Extracted entries:
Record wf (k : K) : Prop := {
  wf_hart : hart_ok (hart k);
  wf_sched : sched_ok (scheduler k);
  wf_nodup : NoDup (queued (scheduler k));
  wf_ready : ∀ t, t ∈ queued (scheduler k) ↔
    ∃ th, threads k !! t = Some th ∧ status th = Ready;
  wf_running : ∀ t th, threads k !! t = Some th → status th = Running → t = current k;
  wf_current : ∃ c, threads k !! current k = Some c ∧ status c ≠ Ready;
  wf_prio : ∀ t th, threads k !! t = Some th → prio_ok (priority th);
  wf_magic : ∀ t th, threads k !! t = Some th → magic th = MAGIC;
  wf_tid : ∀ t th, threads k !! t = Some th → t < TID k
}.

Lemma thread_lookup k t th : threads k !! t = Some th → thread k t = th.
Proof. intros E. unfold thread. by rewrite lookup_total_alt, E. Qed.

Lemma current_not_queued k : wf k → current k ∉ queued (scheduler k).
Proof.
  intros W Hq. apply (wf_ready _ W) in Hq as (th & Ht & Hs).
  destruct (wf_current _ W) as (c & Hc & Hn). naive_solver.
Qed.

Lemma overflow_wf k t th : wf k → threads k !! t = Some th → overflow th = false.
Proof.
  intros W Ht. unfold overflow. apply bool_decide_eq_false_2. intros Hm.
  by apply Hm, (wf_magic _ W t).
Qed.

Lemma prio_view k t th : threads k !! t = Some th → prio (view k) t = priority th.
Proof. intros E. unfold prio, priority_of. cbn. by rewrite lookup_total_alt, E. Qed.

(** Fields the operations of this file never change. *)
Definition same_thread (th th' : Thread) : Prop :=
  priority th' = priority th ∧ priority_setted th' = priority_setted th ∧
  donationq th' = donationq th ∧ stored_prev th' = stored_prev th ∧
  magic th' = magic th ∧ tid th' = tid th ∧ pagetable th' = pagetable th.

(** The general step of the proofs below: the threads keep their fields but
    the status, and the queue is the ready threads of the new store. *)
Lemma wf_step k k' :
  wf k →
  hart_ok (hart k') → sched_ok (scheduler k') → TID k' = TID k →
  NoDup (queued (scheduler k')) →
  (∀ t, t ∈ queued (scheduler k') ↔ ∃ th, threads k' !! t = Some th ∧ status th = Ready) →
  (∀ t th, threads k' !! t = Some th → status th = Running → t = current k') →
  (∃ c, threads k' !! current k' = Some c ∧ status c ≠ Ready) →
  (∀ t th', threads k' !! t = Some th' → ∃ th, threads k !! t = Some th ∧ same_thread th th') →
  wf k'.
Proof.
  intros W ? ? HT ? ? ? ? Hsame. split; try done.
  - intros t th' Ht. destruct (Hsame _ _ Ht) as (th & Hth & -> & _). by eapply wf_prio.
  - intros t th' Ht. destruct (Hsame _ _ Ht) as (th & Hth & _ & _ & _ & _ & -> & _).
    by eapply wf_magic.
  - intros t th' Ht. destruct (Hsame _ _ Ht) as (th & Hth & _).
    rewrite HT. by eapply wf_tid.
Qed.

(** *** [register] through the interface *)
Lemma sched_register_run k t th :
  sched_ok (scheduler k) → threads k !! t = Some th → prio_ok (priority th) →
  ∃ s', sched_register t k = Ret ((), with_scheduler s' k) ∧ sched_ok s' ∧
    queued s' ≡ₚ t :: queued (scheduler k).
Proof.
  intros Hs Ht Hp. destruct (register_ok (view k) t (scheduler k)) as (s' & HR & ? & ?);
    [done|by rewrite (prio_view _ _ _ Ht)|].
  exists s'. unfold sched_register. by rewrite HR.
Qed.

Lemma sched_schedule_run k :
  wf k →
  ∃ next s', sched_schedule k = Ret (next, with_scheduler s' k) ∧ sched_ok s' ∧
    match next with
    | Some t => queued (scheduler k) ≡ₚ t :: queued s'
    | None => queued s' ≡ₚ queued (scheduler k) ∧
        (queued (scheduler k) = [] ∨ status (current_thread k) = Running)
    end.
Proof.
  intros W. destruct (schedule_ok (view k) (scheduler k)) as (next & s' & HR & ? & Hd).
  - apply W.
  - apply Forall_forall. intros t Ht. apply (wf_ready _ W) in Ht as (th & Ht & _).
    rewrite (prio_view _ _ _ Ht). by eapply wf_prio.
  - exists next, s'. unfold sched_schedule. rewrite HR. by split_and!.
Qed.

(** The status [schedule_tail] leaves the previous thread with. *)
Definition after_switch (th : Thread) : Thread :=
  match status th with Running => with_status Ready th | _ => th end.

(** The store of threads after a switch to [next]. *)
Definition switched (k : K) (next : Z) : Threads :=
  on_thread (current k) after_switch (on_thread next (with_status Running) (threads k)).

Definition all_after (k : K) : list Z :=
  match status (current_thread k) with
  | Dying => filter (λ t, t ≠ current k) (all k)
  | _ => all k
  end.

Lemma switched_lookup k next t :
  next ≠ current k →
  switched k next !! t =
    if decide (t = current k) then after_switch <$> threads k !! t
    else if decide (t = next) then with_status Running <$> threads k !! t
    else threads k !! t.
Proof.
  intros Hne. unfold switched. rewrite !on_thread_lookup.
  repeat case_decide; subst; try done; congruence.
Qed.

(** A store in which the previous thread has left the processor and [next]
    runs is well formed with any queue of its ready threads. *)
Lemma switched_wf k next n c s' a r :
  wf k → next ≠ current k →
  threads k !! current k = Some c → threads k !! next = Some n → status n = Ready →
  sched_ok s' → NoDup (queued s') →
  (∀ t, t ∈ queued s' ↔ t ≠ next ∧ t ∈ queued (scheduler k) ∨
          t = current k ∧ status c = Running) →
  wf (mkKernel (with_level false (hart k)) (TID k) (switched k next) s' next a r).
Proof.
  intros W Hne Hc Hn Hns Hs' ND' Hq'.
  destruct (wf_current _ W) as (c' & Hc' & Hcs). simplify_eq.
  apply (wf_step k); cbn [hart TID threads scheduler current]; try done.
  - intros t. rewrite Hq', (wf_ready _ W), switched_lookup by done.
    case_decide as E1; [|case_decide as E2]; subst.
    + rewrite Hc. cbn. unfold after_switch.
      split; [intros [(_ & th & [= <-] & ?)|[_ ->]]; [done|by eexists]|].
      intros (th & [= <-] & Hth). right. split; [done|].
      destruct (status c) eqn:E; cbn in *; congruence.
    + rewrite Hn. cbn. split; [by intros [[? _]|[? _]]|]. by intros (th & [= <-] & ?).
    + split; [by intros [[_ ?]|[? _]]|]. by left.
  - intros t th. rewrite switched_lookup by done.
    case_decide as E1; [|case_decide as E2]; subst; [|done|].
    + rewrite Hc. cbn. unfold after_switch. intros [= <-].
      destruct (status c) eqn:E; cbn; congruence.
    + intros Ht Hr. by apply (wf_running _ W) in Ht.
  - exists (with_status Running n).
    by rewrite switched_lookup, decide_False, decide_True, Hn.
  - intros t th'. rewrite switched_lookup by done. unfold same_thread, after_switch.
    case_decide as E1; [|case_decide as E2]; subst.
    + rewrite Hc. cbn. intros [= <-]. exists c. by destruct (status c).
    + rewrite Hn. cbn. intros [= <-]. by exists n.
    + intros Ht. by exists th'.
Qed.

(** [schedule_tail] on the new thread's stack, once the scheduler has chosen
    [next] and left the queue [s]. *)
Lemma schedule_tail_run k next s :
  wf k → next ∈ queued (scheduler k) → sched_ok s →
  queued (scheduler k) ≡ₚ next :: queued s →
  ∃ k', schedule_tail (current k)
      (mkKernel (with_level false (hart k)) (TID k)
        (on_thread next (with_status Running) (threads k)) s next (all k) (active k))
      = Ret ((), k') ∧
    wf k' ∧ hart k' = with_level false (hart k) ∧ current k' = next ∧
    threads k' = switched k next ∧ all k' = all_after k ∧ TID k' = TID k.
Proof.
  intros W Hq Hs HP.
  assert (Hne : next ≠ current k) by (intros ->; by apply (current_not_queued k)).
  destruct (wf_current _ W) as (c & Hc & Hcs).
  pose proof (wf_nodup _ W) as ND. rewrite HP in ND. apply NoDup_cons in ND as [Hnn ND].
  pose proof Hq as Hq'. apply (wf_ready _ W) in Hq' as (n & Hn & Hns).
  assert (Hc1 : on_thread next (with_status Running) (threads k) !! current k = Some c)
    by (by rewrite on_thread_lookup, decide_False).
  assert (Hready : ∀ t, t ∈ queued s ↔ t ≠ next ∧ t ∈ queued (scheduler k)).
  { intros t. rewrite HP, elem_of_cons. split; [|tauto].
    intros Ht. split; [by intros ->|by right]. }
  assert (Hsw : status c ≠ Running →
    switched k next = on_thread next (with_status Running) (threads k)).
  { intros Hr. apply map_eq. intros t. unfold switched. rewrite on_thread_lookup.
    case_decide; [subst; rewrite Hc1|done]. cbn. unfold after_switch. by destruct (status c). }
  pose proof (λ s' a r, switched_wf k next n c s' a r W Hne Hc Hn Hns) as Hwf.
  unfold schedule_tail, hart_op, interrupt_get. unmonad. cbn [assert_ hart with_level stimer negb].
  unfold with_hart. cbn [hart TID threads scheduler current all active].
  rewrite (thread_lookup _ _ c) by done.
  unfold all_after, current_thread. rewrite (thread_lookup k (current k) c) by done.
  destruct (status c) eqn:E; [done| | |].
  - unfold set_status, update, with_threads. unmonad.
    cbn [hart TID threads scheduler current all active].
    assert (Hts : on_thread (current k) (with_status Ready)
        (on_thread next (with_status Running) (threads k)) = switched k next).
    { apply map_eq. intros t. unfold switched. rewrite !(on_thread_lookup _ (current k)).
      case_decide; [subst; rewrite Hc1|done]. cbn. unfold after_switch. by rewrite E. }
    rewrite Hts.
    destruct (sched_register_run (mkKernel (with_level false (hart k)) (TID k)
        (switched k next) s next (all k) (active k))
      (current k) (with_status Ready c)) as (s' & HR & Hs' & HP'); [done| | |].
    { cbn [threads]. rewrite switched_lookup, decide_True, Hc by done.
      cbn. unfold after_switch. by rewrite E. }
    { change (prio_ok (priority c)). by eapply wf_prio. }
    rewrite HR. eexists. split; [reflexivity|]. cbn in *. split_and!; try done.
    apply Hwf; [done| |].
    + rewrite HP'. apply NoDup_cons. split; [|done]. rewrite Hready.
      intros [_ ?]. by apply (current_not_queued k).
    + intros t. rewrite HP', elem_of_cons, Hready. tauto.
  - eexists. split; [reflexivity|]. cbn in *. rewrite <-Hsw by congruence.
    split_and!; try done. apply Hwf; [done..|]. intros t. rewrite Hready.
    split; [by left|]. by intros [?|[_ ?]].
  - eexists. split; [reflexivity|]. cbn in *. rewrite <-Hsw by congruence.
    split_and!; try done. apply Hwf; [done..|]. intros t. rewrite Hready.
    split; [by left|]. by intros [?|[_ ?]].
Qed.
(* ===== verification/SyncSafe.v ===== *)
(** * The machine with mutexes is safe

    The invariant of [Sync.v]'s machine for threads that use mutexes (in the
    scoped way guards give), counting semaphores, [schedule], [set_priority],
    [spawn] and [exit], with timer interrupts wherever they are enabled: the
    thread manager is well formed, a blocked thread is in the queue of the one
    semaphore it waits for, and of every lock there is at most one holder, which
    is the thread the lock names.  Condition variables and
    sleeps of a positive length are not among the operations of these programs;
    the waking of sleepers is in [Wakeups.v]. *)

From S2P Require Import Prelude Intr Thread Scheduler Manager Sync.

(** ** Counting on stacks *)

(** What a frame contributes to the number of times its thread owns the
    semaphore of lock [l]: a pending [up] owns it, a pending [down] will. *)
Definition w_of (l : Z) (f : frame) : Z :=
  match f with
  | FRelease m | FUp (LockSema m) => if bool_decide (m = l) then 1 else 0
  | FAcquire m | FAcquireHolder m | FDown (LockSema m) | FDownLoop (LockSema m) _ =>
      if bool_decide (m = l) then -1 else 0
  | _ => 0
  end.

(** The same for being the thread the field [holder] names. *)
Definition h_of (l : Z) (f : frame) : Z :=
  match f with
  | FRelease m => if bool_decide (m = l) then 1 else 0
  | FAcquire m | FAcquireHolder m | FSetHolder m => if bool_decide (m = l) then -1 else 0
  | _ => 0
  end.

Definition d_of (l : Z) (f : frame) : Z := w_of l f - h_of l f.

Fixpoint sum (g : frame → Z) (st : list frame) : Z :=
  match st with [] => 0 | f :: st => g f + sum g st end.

Aim of the task:
Filter the entries above down to the lines containing the word "list".

Answer to this problem:
Definition all_after (k : K) : list Z :=
Fixpoint sum (g : frame → Z) (st : list frame) : Z :=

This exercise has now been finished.